• Given information
Lemma github_hit_renders_cache_witness :
  let E := offline_env 1700003600 in
  let C := Sample.github_config in
  let kvs := match github_record_with [sample_repo_entry]
                     [sample_star_entry] with
             | JObj kvs => kvs
             | _ => []
             end in
  let s := Sample.start (Sample.entry 1700003000 (JObj kvs)) in
  well_formed_entry (file s) 1700003000 (JObj kvs)
  /\ float_range 1700003000
  /\ clock E (ticks s) - 1700003000 <= Github.CACHE_EXPIRATION
  /\ first_missing github_fields kvs = None
  /\ Forall (dated E) [sample_star_entry]
  /\ exists out s',
       Github.format_xbar_output E (JObj kvs) (tick s) = (Ok out, s')
       /\ Github.main E C 0 s = (Ok tt, printed s' [out])
       /\ (exists lines, out = join nl lines /\ List.length lines = 20%nat)
       /\ requests s' = requests s.
Proof.
  intros E C kvs s.
  assert (well_formed_entry (file s) 1700003000 (JObj kvs)) as Hwf.
  { eexists. split; [reflexivity|]. split; [|reflexivity].
    exists (JNum 1700003000). split; reflexivity. }
  assert (clock E (ticks s) - 1700003000 <= Github.CACHE_EXPIRATION)
    as Hfresh by (vm_compute; discriminate).
  assert (Forall repo_entry [sample_repo_entry]) as Hrepo
      by (repeat constructor; now eexists _, _, _, _, _).
  assert (Forall star_entry [sample_star_entry]) as Hstar
      by (repeat constructor; now eexists _, _, _, _).
  assert (Forall (dated E) [sample_star_entry]) as Hdated
      by (repeat constructor; eexists _, _; split; reflexivity).
  assert (float_range 1700003000) as Hrange
      by (split; vm_compute; reflexivity).
  destruct (github_hit_renders_cache E C 0 s 1700003000 kvs
              [sample_repo_entry] [sample_star_entry]
              Hwf Hrange Hfresh eq_refl eq_refl eq_refl Hrepo Hstar Hdated)
    as (out & s' & Hout & Hmain & Hlines & Hreq & _).
  split; [exact Hwf|]. split; [exact Hrange|]. split; [exact Hfresh|].
  split; [reflexivity|]. split; [exact Hdated|].
  exists out, s'. split; [exact Hout|]. split; [exact Hmain|].
  split; [exact Hlines|exact Hreq].
Defined.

• Work required
Above are the records. Copy the lines beginning at the one that has "by (repeat constructor; now eexists _, _, _, _)." and ending with the one that has "destruct (github_hit_renders_cache E", unchanged.

• Output for this task
      by (repeat constructor; now eexists _, _, _, _).
  assert (Forall (dated E) [sample_star_entry]) as Hdated
      by (repeat constructor; eexists _, _; split; reflexivity).
  assert (float_range 1700003000) as Hrange
      by (split; vm_compute; reflexivity).
  destruct (github_hit_renders_cache E C 0 s 1700003000 kvs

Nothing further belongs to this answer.